Destaque inquestionável na vasta obra do autor, aqui ele usa o gênero Ficção Científica como veículo para escrever poesia em forma de prosa. Tematicamente, ele faz críticas à nossa sociedade, na qual o consumismo é mais importante que a aquisição de conhecimento, além de flertar com os grandes questionamentos do ser humano, como: existe Deus? O que aconteceria se soubéssemos que hoje é nosso último dia na Terra? E no caminho ele vai criando imagens fantásticas, dignas de sonho, envolvendo foguetes, robôs e outros planetas, que dificilmente sairão de sua cabeça.
São dezoito contos
interligados pela figura do personagem título, que possui o corpo coberto por
tatuagens mágicas. Cada uma dessas ilustrações em sua pele, feitas por uma
mulher do futuro, conta uma das histórias do livro, que são as seguintes.
A Estepe Africana
Em um futuro
próximo, um casal percebe que os brinquedos de alta tecnologia podem estar
sendo perigosos para a educação de seu casal de filhos. Conto extremamente
atual. Sua visão pessimista se encaixa perfeitamente no nosso mundo dominado
por tablets e smartphones, em que as pessoas parecem se distanciar cada vez
mais e ler cada vez menos.
Caleidoscópio
Grupo de astronautas tem sua nave destruída no espaço e caem a uma velocidade vertiginosa. Durante a queda para a morte, refletem a respeito da vida que levaram. Conto alucinante, que faz justiça ao seu título, e com um final pra lá de poético. Inspirou levemente o filme Dark Star, de John Carpenter.

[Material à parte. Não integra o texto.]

(** What [ArgumentParser(USAGE).parse_args] does on a token list, as
    [_get_invalid_message] observes it: it returns a pair whose second
    component [invalid] is seen through [bool(invalid)] and
    [str(invalid)], or it raises [Information], or it raises another
    exception, whose [message] attribute may be missing. *)
Inductive parse_outcome :=
| Parsed (invalid_truthy : bool) (invalid_str : string)
| RaisesInformation
| RaisesOther (message : option string).

Definition parser := list string -> parse_outcome.

(** The loop over [enumerate(clean_args)], at index [idx] with [items]
    still to visit.  [None] is the [IndexError] of [clean_args[idx][0]]
    on an empty piece. *)
Fixpoint clean_loop (idx : nat) (items : list string) (clean_args : list string)
  : option (list string) :=
  match items with
  | [] => Some clean_args
  | item :: rest =>
      let clean_args := <[idx := PyStr.strip item]> clean_args in
      match clean_args !! idx with
      | Some (String c _) =>
          if decide (c ≠ "-"%char)
          then clean_loop (S idx) rest (<[idx := "arg"]> clean_args)
          else clean_loop (S idx) rest clean_args
      | _ => None
      end
  end.

(** [raise DataError(e.message)] in the handler of [except Exception]:
    reading [message] on an exception that has none raises
    [AttributeError] instead. *)
Definition reraise {A : Type} (message : option string) : pyresult A :=
  match message with
  | Some m => Raise (DataError m)
  | None => Raise AttributeError
  end.

Definition _get_invalid_message (parse_args : parser) (args : string)
  : pyresult (option string) :=
  if negb (PyStr.truthy args) then Return None
  else
    let clean_args := PyStr.split_on "`" args in
    match clean_loop 0 clean_args clean_args with
    | None => reraise None
    | Some clean_args =>
        let args := PyStr.join " " clean_args in
        match parse_args (PyStr.split args) with
        | RaisesInformation =>
            Return (Some "Does not execute - help or version option given")
        | RaisesOther message => reraise message
        | Parsed invalid_truthy invalid_str =>
            if invalid_truthy
            then Return (Some ("Unknown option(s): " +:+ invalid_str))
            else Return None
        end
    end.

(** What the method makes of the outcome of the parser. *)
Definition verdict (outcome : parse_outcome) : pyresult (option string) :=
  match outcome with
  | RaisesInformation =>
      Return (Some "Does not execute - help or version option given")
  | RaisesOther message => reraise message
  | Parsed invalid_truthy invalid_str =>
      if invalid_truthy
      then Return (Some ("Unknown option(s): " +:+ invalid_str))
      else Return None
  end.

(** [bool(invalid_message)] *)
Definition message_truthy (invalid_message : option string) : bool :=
  match invalid_message with
  | Some m => PyStr.truthy m
  | None => false
  end.

(** What [_validate_arguments] hands to the text control: background,
    foreground and tool tip.  [bg] and [fg] are the secondary colours of
    the settings dialog. *)
Definition _validate_arguments (parse_args : parser) (bg fg : string)
           (args : string) : pyresult (string * string * string) :=
  match _get_invalid_message parse_args args with
  | Raise e => Raise e
  | Return invalid_message =>
      Return (if message_truthy invalid_message then "red" else bg,
              if message_truthy invalid_message then "white" else fg,
              match invalid_message with
              | Some m =>
                  if PyStr.truthy m then m
                  else "Arguments for the test run. Arguments are space separated list."
              | None =>
                  "Arguments for the test run. Arguments are space separated list."
              end)
  end.

Definition cls : profile_class := {|
  name := "robot";
  default_settings :=
    {[ "arguments" := VStr "";
       "output_directory" := VStr "";
       "include_tags" := VStr "";
       "exclude_tags" := VStr "";
       "are_log_names_with_suite_name" := VBool false;
       "are_log_names_with_timestamp" := VBool false;
       "are_saving_logs" := VBool false;
       "apply_include_tags" := VBool false;
       "apply_exclude_tags" := VBool false ]};
  create_error_log_message := _create_error_log_message
|}.

End PybotProfile.

(** ** [CustomScriptProfile] *)

Module CustomScriptProfile.

Definition get_command (p : profile) : string :=
  PyStr.strip (runner_script p).

Definition get_cwd (os : platform) (p : profile) : string :=
  dirname os (runner_script p).

Definition _create_error_log_message (error : string) (returncode : Z)
  : option RideLogMessage := None.

Definition cls : profile_class := {|
  name := "custom script";
  default_settings :=
    <["runner_script" := VStr ""]> (default_settings PybotProfile.cls);
  create_error_log_message := _create_error_log_message
|}.

End CustomScriptProfile.

(** ** The argument parser of the validation *)

(** The option tokens that the spec lists for the runner. *)
Definition spec_options : list string :=
  ["--outputdir"; "-d"; "--log"; "-l"; "--report"; "-r"; "--output"; "-o";
   "--debugfile"; "-b"; "--timestampoutputs"; "-T"; "--include"; "--exclude"].

(** Modelled from the spec: [ArgumentParser] of [robotide.utils] and
    [USAGE] of [robotide.contrib.testrunner.usages] are not part of the
    source given.  By the spec the token stream is parsed against the known
    option grammar of the runner; a help or version query is signalled as
    such, and the names of the unknown options are reported.  The known
    options are the flags that the spec lists and the tokens
    [--include=<tag>] and [--exclude=<tag>]. *)
Definition usage_parse_args (tokens : list string) : PybotProfile.parse_outcome :=
  if existsb (fun t => bool_decide (t ∈ ["--help"; "-h"; "-?"; "--version"])) tokens
  then PybotProfile.RaisesInformation
  else
    let unknown :=
      filter (fun t => PyStr.startswith "-" t = true ∧ (t ∉ spec_options)
                       ∧ PyStr.startswith "--include=" t = false
                       ∧ PyStr.startswith "--exclude=" t = false) tokens in
    PybotProfile.Parsed (bool_decide (unknown ≠ [])) (PyStr.join ", " unknown).

(** ** Sample inputs *)

(** A profile whose settings have their declared defaults. *)
Definition default_profile : profile := {|
  arguments := ""; output_directory := ""; include_tags := ""; exclude_tags := "";
  are_log_names_with_suite_name := false; are_log_names_with_timestamp := false;
  are_saving_logs := false; apply_include_tags := false; apply_exclude_tags := false;
  runner_script := ""; _defined_arguments := ""; suite_name := ""
|}.

(** A profile with the given tag settings and nothing else set. *)
Definition tags_profile (apply_inc : bool) (inc : string)
           (apply_exc : bool) (exc : string) : profile := {|
  arguments := ""; output_directory := ""; include_tags := inc; exclude_tags := exc;
  are_log_names_with_suite_name := false; are_log_names_with_timestamp := false;
  are_saving_logs := false; apply_include_tags := apply_inc;
  apply_exclude_tags := apply_exc;
  runner_script := ""; _defined_arguments := ""; suite_name := ""
|}.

Grupo de astronautas tem sua nave destruída no espaço e caem a uma velocidade vertiginosa. Durante a queda para a morte, refletem a respeito da vida que levaram. Conto alucinante, que faz justiça ao seu título, e com um final pra lá de poético. Inspirou levemente o filme Dark Star, de John Carpenter.
O Outro Pé
Nesta história todos
os representantes da raça negra, cansados dos abusos e da humilhação na Terra,
migram para Marte. Anos depois, quando um foguete tripulado por brancos chega
por lá, um grupo de moradores se organiza para promover a vingança por todos os
anos de exploração racial que sofreram no passado.
A Estrada
Um homem simples
que vive à beira de uma rodovia vê milhares de carros tomando o rumo Norte,
fugindo de algo terrível. Conto menor, que possui um clima carregado de
desesperança.
O Homem
Um dos contos
religiosos da obra. A tripulação de um foguete chega a um planeta que, um dia
antes, havia recebido a visita do Cristo. É interessante a junção dos temas,
ficando claro que não há qualquer assunto que não possa ser abordado através de
uma boa história.
A Grande Chuva
Grupo de
astronautas perdido em Vênus precisa enfrentar a interminável chuva que cai no
planeta. Um dos melhores do livro, com grande exercício de estilo do autor.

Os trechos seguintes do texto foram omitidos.